- Nationality: Australian
- Born: 14 April 2009 (age 17) Melbourne, Victoria, Australia

USF2000 Championship career
- Debut season: 2025
- Current team: Pabst Racing
- Car number: 22
- Former teams: Jay Howard Driver Development
- Starts: 25
- Wins: 2
- Podiums: 6
- Poles: 2
- Fastest laps: 4
- Best finish: 12th in 2025

Previous series
- 2024: Ligier JS F4 Series

= Brad Majman =

Australian racing driver (born 2009)

Bradley Majman (born 14 April 2009) is an Australian racing driver who competes for Pabst Racing in the USF2000 Championship.

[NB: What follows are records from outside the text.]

(** Lines 107-129: the value write, reached when the alias is free or the
    requester's own. *)
Definition onCommand_write (pubUserID vanity : string) (userID : snowflake) : Prog :=
  let w := multipart.NewWriter randomBoundary in
  let w := multipart.WriteField w "value" pubUserID in
  let w := multipart.WriteField w "metadata" (go_fmt.Sprintf metadataFormat [go_fmt.ArgID userID]) in
  match NewRequest http.MethodPut (valuesApiURL ++ vanity) (Some w) with
  | Err err =>
      perform LogError [go_fmt.ArgString "there was an error while creating a new value request: ";
                        go_fmt.ArgError err];;
      Return
  | Ok valueRequest =>
      let valueRequest := http.Header_Add valueRequest "Authorization" cfApiToken in
      let valueRequest :=
        http.Header_Add valueRequest "Content-Type" (multipart.FormDataContentType w) in
      ClientDo valueRequest (fun valueRs =>
        match valueRs with
        | Err err =>
            perform LogError [go_fmt.ArgString "there was an error while running a value request: ";
                              go_fmt.ArgError err];;
            Return
        | Ok valueRs =>
            let code := StatusCode valueRs in
            if (code =? http.StatusOK)%Z then
              createFollowup
                "Vanity `%s` associated with user id [`%s`](https://sb.ltn.fi/userid/%[2]s) has been successfully added."
                [go_fmt.ArgString vanity; go_fmt.ArgString pubUserID] Return
            else
              perform LogWarnf "received code %d after running a value request" [go_fmt.ArgInt code];;
              Return
        end)
  end.

(** Lines 61-106, and [onCommand_write] for the rest. *)
Definition onCommand (event : ApplicationCommandInteractionCreate) : Prog :=
  let pubUserID := Data_String event "sb_user_id" in
  if negb (go_regexp.MatchString publicIDRegex pubUserID) then
    perform CreateMessage {| Content := "Provided user id is not a valid public user id.";
                             Flags := MessageFlagEphemeral |};;
    Return
  else
  let vanity := ToLower (Data_String event "vanity") in
  if negb (go_regexp.MatchString vanityRegex vanity) then
    perform CreateMessage
      {| Content := "Provided vanity is not in a valid format. Use letters and numbers only up to 32 characters.";
         Flags := MessageFlagEphemeral |};;
    Return
  else
  perform DeferCreateMessage true;;
  match NewRequest http.MethodGet (metadataApiURL ++ vanity) None with
  | Err err =>
      perform LogError [go_fmt.ArgString "there was an error while creating a new metadata request: ";
                        go_fmt.ArgError err];;
      Return
  | Ok metaRequest =>
      let metaRequest := http.Header_Add metaRequest "Authorization" cfApiToken in
      ClientDo metaRequest (fun metaRs =>
        match metaRs with
        | Err err =>
            perform LogError [go_fmt.ArgString "there was an error while running a metadata request: ";
                              go_fmt.ArgError err];;
            Return
        | Ok metaRs =>
            let userID := User_ID event in
            if (StatusCode metaRs =? http.StatusOK)%Z then
              match Body_Decode metaRs with
              | Err err =>
                  perform LogErrorf "there was an error while decoding the metadata response (%d): "
                            [go_fmt.ArgInt (StatusCode metaRs); go_fmt.ArgError err];;
                  Return
              | Ok response =>
                  let ownerID := Result_ID response in
                  if negb (ownerID =? userID)%N then
                    createFollowup "This vanity is already taken by <@%d>." [go_fmt.ArgID ownerID] Return
                  else onCommand_write pubUserID vanity userID
              end
            else onCommand_write pubUserID vanity userID
        end)
  end.
(** ** The reconnect policy *)

Section ReconnectFacts.

Import UseWebSocket.

(** The earlier revision's table is the capped doubling. *)
Lemma table_delay_capped (n : nat) :
  table_delay n = Z.min (1000 * 2 ^ Z.of_nat n) 16000.
Proof.
  do 5 (destruct n as [|n]; [reflexivity|]).
  unfold table_delay. replace (Nat.min _ _) with 4 by (simpl; lia).
  cbn [nth delays].
  assert (2 ^ 5 ≤ 2 ^ Z.of_nat (S (S (S (S (S n))))))%Z
    by (apply Z.pow_le_mono_r; lia).
  lia.
Qed.

(** Up to the retry ceiling the uncapped doubling stays under the cap. *)
Lemma backoff_delay_capped (n : nat) :
  n < MAX_RECONNECT →
  backoff_delay n = Z.min (1000 * 2 ^ Z.of_nat n) 16000.
Proof.
  unfold MAX_RECONNECT, backoff_delay. intros Hn.
  do 5 (destruct n as [|n]; [reflexivity|]). lia.
Qed.

(** The handlers other than close and open leave the counters alone. *)
Lemma step_other (st : State) (ev : Event) :
  ev ≠ Open → ev ≠ Unmount → ev ≠ Close → isMounted st = true →
  (step st ev).2 = None ∧
  isMounted (step st ev).1 = true ∧
  reconnectAttemptsRef (step st ev).1 = reconnectAttemptsRef st ∧
  attempts (step st ev).1 = attempts st.
Proof.
  intros Ho Hu Hc Hm. destruct ev; try done; cbn [step fst snd].
  - unfold onerror. by rewrite Hm.
  - unfold ontimer. by rewrite Hm.
Qed.

(** A close event below the ceiling counts one attempt and schedules the
    doubling; at the ceiling it schedules nothing. *)
Lemma step_close (st : State) :
  isMounted st = true →
  isMounted (step st Close).1 = true ∧
  if decide (reconnectAttemptsRef st < MAX_RECONNECT) then
    (step st Close).2 = Some (backoff_delay (reconnectAttemptsRef st)) ∧
    reconnectAttemptsRef (step st Close).1 = S (reconnectAttemptsRef st) ∧
    attempts (step st Close).1 = S (reconnectAttemptsRef st)
  else
    (step st Close).2 = None ∧
    reconnectAttemptsRef (step st Close).1 = reconnectAttemptsRef st ∧
    attempts (step st Close).1 = attempts st.
Proof.
  intros Hm. cbn [step]. unfold onclose. rewrite Hm. cbn [negb].
  case_decide as Hlt.
  - apply Nat.ltb_lt in Hlt. by rewrite Hlt.
  - apply Nat.ltb_nlt in Hlt. by rewrite Hlt.
Qed.

(** The run of a sequence of events with no open event, from a mounted
    state whose two counters agree: the counter grows by the number of
    closes up to the ceiling, and the delays scheduled are the doublings from
    the counter's old value. *)
Lemma run_no_open (evs : list Event) (st : State) :
  no_open evs → isMounted st = true →
  attempts st = reconnectAttemptsRef st →
  reconnectAttemptsRef st ≤ MAX_RECONNECT →
  let n := Nat.min (reconnectAttemptsRef st + count_closes evs) MAX_RECONNECT in
  isMounted (run st evs).1 = true ∧
  reconnectAttemptsRef (run st evs).1 = n ∧
  attempts (run st evs).1 = n ∧
  (run st evs).2 =
    backoff_delay <$> seq (reconnectAttemptsRef st) (n - reconnectAttemptsRef st).
Proof.
  unfold count_closes.
  revert st. induction evs as [|ev evs IH]; intros st Hno Hm Ha Hle.
  - cbn. replace (_ - _) with 0 by lia. repeat split; try done; lia.
  - apply Forall_cons in Hno as [[Hopen Hun] Hno].
    cbn [run]. destruct (decide (ev = Close)) as [->|Hc].
    + rewrite filter_cons_True by done. cbn [length].
      destruct (step_close st Hm) as [Hm' Hstep].
      destruct (step st Close) as [st1 d]. cbn [fst snd] in *.
      specialize (IH st1 Hno Hm').
      destruct (run st1 evs) as [st' ds]. cbn [fst snd] in *.
      unfold MAX_RECONNECT in *.
      case_decide as Hlt.
      * destruct Hstep as (-> & Hr & Hat). rewrite Hr, Hat in IH.
        destruct (IH eq_refl ltac:(lia)) as (I1 & I2 & I3 & I4).
        split; [done|]. split; [rewrite I2; lia|]. split; [rewrite I3; lia|].
        rewrite I4.
        replace (Nat.min (reconnectAttemptsRef st + S _) 5 - reconnectAttemptsRef st)
          with (S (Nat.min (S (reconnectAttemptsRef st)
                            + length (filter (λ ev, ev = Close) evs)) 5
                   - S (reconnectAttemptsRef st))) by lia.
        reflexivity.
      * destruct Hstep as (-> & Hr & Hat). rewrite Hr, Hat in IH.
        destruct (IH Ha Hle) as (I1 & I2 & I3 & I4).
        split; [done|]. split; [rewrite I2; lia|]. split; [rewrite I3; lia|].
        rewrite I4. f_equal. f_equal. lia.
    + rewrite filter_cons_False by done.
      destruct (step_other st ev Hopen Hun Hc Hm) as (Hd & Hm' & Hr & Hat).
      destruct (step st ev) as [st1 d]. cbn [fst snd] in *. subst d.
      specialize (IH st1 Hno Hm'). rewrite Hr, Hat in IH.
      specialize (IH Ha Hle).
      destruct (run st1 evs) as [st' ds]. exact IH.
Qed.

(** C8, as the claim states it, fails: at the sixth consecutive close the
    ceiling of five attempts has been reached, so the counter stays at 5. *)
Lemma reconnect_counter_counterexample :
  ¬ (∀ N : nat,
       attempts (run initial (closes N)).1 = N ∧
       ∀ k : nat, 1 ≤ k ≤ N →
         (run initial (closes N)).2 !! (k - 1) =
           Some (Z.min (1000 * 2 ^ (Z.of_nat k - 1)) 16000)).
Proof.
  intros H. destruct (H 6) as [H6 _]. vm_compute in H6. discriminate H6.
Qed.

(** C8, amended: after N consecutive close events with no open event in
    between, from a state in which no attempt is counted, the counter is
    [min N 5]; a retry is scheduled at the k-th close exactly for
    [k <= min N 5], with delay [1000 * 2^(k-1)], which is
    [min (1000 * 2^(k-1)) 16000]; an open event resets the counter to 0. *)
Theorem reconnect_backoff (st : State) (evs : list Event) :
  fresh st → no_open evs →
  let N := count_closes evs in
  let n := Nat.min N MAX_RECONNECT in
  attempts (run st evs).1 = n ∧
  reconnectAttemptsRef (run st evs).1 = n ∧
  length (run st evs).2 = n ∧
  (∀ k : nat, 1 ≤ k ≤ n →
     (run st evs).2 !! (k - 1) = Some (1000 * 2 ^ (Z.of_nat k - 1))%Z ∧
     (run st evs).2 !! (k - 1) = Some (Z.min (1000 * 2 ^ (Z.of_nat k - 1)) 16000)) ∧
  fresh (step (run st evs).1 Open).1 ∧
  status (step (run st evs).1 Open).1 = CONNECTED.
Proof.
  intros (Hm & Ha & Hr) Hno N n.
  destruct (run_no_open evs st Hno Hm ltac:(congruence)
              ltac:(rewrite Hr; unfold MAX_RECONNECT; lia))
    as (I1 & I2 & I3 & I4).
  rewrite Hr in I2, I3, I4. cbn [Nat.add] in I2, I3, I4.
  rewrite Nat.sub_0_r in I4. fold N in I2, I3, I4. fold n in I2, I3, I4.
  split; [done|]. split; [done|].
  split; [by rewrite I4, length_fmap, length_seq|].
  split.
  - intros k Hk. rewrite I4, list_lookup_fmap, lookup_seq_lt by lia.
    cbn [fmap option_fmap option_map Nat.add].
    assert (Hlt : k - 1 < MAX_RECONNECT) by (unfold n in Hk; lia).
    replace (Z.of_nat k - 1)%Z with (Z.of_nat (k - 1)) by lia.
    split; [reflexivity|]. f_equal. by apply backoff_delay_capped.
  - cbn [step fst]. unfold onopen, fresh. by rewrite I1.
Qed.

Lemma reconnect_backoff_witness :
  attempts (run initial (closes 3)).1 = 3 ∧
  reconnectAttemptsRef (run initial (closes 3)).1 = 3 ∧
  length (run initial (closes 3)).2 = 3 ∧
  (∀ k : nat, 1 ≤ k ≤ 3 →
     (run initial (closes 3)).2 !! (k - 1) = Some (1000 * 2 ^ (Z.of_nat k - 1))%Z ∧
     (run initial (closes 3)).2 !! (k - 1) = Some (Z.min (1000 * 2 ^ (Z.of_nat k - 1)) 16000)) ∧
  fresh (step (run initial (closes 3)).1 Open).1 ∧
  status (step (run initial (closes 3)).1 Open).1 = CONNECTED.
Proof.
  apply (reconnect_backoff initial (closes 3)).
  - vm_compute. auto.
  - unfold no_open. cbn [closes]. repeat constructor; discriminate.
Defined.

End ReconnectFacts.

(** ** The bounded history store *)

Section HistoryFacts.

Majman is a member of A14 Management, overseen by two-time Formula One world champion Fernando Alonso.

== Career ==
Majman began karting at the age of five, before making his competitive debut in 2016. Primarily competing in the Australian Kart Championship until 2024, Majman most notably took the 2024 Junior Top Guns title in KA2, as well as finishing third in the national series in 2023 in the same class. Internationally, Majman won the 2019 SKUSA SuperNationals in the Micro Swift class, competed for Shamick Racing an extensive European programme between 2021 and 2022, and also represented Australia in the 2023 Asia Pacific Motorsport Games.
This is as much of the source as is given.